**Exercise details**
Each line of the data below holding the word "then" must be copied.
⁂
Lemma sim_dir i d z : (i < ninodes img)%nat -> same_shape d (nth_inode img i) -> di_type d = T_DIR -> scan_rel (z.(s_tally), z.(s_maps)) z -> z.(s_msgs) = [] ->
  sim harmless s_msgs scan_rel (check_dir1 check_parent img i d z.(s_tally) z.(s_maps)) (check_dir3 depth img i d z).
Proof.
  intros Hil Hsh Hdt HR Hm. unfold check_dir1, check_dir3.
  assert (Hoff : forall off, off ∈ dir_offs -> exists k, (k <= 32)%nat /\ off = 16 * Z.of_nat k).
  { intros off (k & -> & Hk)%list_elem_of_fmap. exists k. split; [|done]. apply elem_of_seq in Hk. lia. }
  revert Hoff. generalize dir_offs. intros offs Hoff.
  eapply sim_bind; [by apply sim_dir_loop| |].
  - intros [[s t] maps] [s1 z1] (Es & HR1) Hm1. cbn [fst snd] in *. subst s1. rewrite Hm1.
    destruct (_ && negb _); cbn [say app].
    { apply sim_error; [done|]. intros ? [= <-]. cbn [s_msgs]. by intros [_ ?]%say_nil. }
    destruct (_ || _); cbn [say app]; [apply sim_error; [done|]; by intros ? [= <-]|]. by apply sim_ret.
  - intros [s1 z1] z2 [= <-]. cbn [s_msgs snd]. by intros [_ [_ ?]%say_nil]%say_nil.
Qed.

(** *** Inodes *)

Definition inode_rel (mtm : list Z * tally * list dir_map) (cz : cst * scan) : Prop :=
  cz.1.(c_mark) = mtm.1.1 /\ scan_rel (mtm.1.2, mtm.2) cz.2.

Lemma type_quiet ty c : (check_inode_type3 ty c).(c_msgs) = [] -> c.(c_msgs) = [].
Proof. cbn. by intros [_ ?]%say_nil. Qed.

Lemma inode_quiet ds bmap k cz cz' : check_inode3 depth img ds bmap k cz = Done cz' -> cz'.2.(s_msgs) = [] -> cz.2.(s_msgs) = [].
Proof.
  destruct cz as [c z]. unfold check_inode3. destruct (t_inodes (s_tally z) !! k) as [d|]; [|done].
  intros (c1 & H1 & (z1 & H2 & H)%obind_Done)%obind_Done. injection H as <-. cbn [snd]. intros Hm.
  assert (Hc1 : c1.(c_msgs) = []) by (destruct (_ =? T_DIR); [by apply dir3_quiet in H2|by injection H2 as <-]).
  apply (type_quiet (di_type d) (mkCst (c_mark c) (data_end_block c) (s_msgs z))).
  destruct (_ =? 0); [by injection H1 as <-|by apply addrs_quiet in H1].
Qed.

Lemma sim_inode ds bmap k m c z : inode_rel m (c, z) -> z.(s_msgs) = [] ->
  sim harmless (fun cz => cz.2.(s_msgs)) inode_rel (check_inode1 check_parent img ds bmap k m) (check_inode3 depth img ds bmap k (c, z)).
Proof.
  intros [Hc HR] Hm. destruct m as [[m t] maps]. cbn [fst snd] in *. unfold check_inode1, check_inode3.
  pose proof HR as (E1 & E2 & _). cbn [fst snd] in E1, E2. subst t maps m. destruct (t_inodes (s_tally z) !! k) as [d|] eqn:Ed; [|by split].
  pose proof HR as (_ & _ & Hlen & _ & _ & _ & Hsh). pose proof (Hsh _ _ Ed) as Hd. pose proof (lookup_lt_Some _ _ _ Ed) as Hk. rewrite Hlen in Hk.
  rewrite Hm. unfold check_inode_type, check_inode_type3. cbn [c_mark data_end_block c_msgs].
  destruct (negb (di_type d =? 0) && _ && _ && _) eqn:Ety; cbn [obind say app].
  { apply sim_error; [done|]. intros [c1 z1] (c2 & H1 & (z2 & H2 & H)%obind_Done)%obind_Done. injection H as <- <-. cbn [snd]. intros Hm2.
    assert (Hc2 : c2.(c_msgs) = []) by (destruct (_ =? T_DIR); [by apply dir3_quiet in H2|by injection H2 as <-]).
    destruct (_ =? 0); [by injection H1 as <-|by apply addrs_quiet in H1]. }
  apply (sim_bind c_msgs (fun m c => c.(c_mark) = m)).
  - destruct (_ =? 0); [by apply sim_ret|].
    apply (sim_addrs harmless img d (u32 ds) bmap (mkCst (c_mark c) (data_end_block c) [])); [apply u32_range|done].
  - intros m1 c1 Hc1 Hm1. apply (sim_bind s_msgs scan_rel).
    + rewrite Hm1. destruct (Z.eqb_spec (di_type d) T_DIR) as [Et|]; [by apply (sim_dir k d (mkScan3 z.(s_tally) z.(s_maps) z.(s_lost) []))|].
      apply sim_ret; [|done]. done.
    + intros [t1 maps1] z1 HR1 Hm2. by apply sim_ret.
    + intros z1 [c2 z2] [= <- <-]. done.
  - intros c1 [c2 z2] (z1 & H1 & H)%obind_Done Hm2. injection H as <- <-. cbn [snd] in Hm2.
    destruct (_ =? T_DIR); [by apply dir3_quiet in H1|by injection H1 as <-].
Qed.

End scan.

(** *** The rest *)

Lemma sim_bitmap G bmap mark j : sim G (fun m => m) (fun _ _ => True) (check_bitmap bmap mark j tt) (check_bitmap3 bmap mark j []).
Proof.
  unfold check_bitmap, check_bitmap3. destruct (j <? 0); [by split|]. destruct (_ =? 0); cbn [negb say app].
  - by apply sim_ret.
  - apply sim_error; [done|]. by intros ? [= <-].
Qed.

Lemma bitmap_quiet bmap mark j m m' : check_bitmap3 bmap mark j m = Done m' -> m' = [] -> m = [].
Proof. unfold check_bitmap3. destruct (_ <? _); [done|]. intros [= <-]. by intros [_ ?]%say_nil. Qed.

Lemma links_quiet repair lost seen links k st st' : check_links3 repair lost seen links k st = Done st' -> st'.2 = [] -> st.2 = [].
Proof.
  destruct st as [[[inodes img] deb] msgs]. unfold check_links3. intros ([[i1 m1] d1] & _ & H)%obind_Done. injection H as <-. cbn [snd].
  by intros [_ [_ [_ [_ ?]%say_nil]%say_nil]%say_nil]%say_nil.
Qed.

Lemma sim_links G repair lost t k img deb :
  sim G snd (fun _ b => b.1 = (t.(t_inodes), img, deb)) (check_links t k tt)
    (check_links3 repair lost t.(inode_dir) t.(dir_links) k (t.(t_inodes), img, deb, [])).
Proof.
  unfold check_links, check_links3.
  destruct (negb (default 0 (di_type <$> t_inodes t !! k) =? 0) && (default 0 (inode_dir t !! k) =? 0)) eqn:E9.
  { apply sim_error; [done|]. intros b ([[i1 m1] d1] & _ & H)%obind_Done. injection H as <-. cbn [snd say app].
    by intros [_ [_ [_ ?]%say_nil]%say_nil]%say_nil. }
  assert (E : (if repair then repair_lost (inode_dir t) (Z.to_nat lost) k (t_inodes t, img, deb) else Done (t_inodes t, img, deb))
    = Done (t_inodes t, img, deb)) by (destruct repair; [unfold repair_lost; by rewrite E9|done]).
  rewrite E. cbn [obind say]. clear E E9.
  match goal with |- sim _ _ _ (if ?b then _ else _) _ => destruct b end; cbn [say app].
  { apply sim_error; [done|]. intros b [= <-]. cbn [snd]. by intros [_ [_ ?]%say_nil]%say_nil. }
  match goal with |- sim _ _ _ (if ?b then _ else _) _ => destruct b end; cbn [say app].
  { apply sim_error; [done|]. intros b [= <-]. cbn [snd]. by intros [_ ?]%say_nil. }
  match goal with |- sim _ _ _ (if ?b then _ else _) _ => destruct b end; cbn [say app];
    [apply sim_error; [done|]; by intros b [= <-]|]. by apply sim_ret.
Qed.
⁂
**Task solution**
  assert (E : (if repair then repair_lost (inode_dir t) (Z.to_nat lost) k (t_inodes t, img, deb) else Done (t_inodes t, img, deb))
  match goal with |- sim _ _ _ (if ?b then _ else _) _ => destruct b end; cbn [say app].
  match goal with |- sim _ _ _ (if ?b then _ else _) _ => destruct b end; cbn [say app].
  match goal with |- sim _ _ _ (if ?b then _ else _) _ => destruct b end; cbn [say app];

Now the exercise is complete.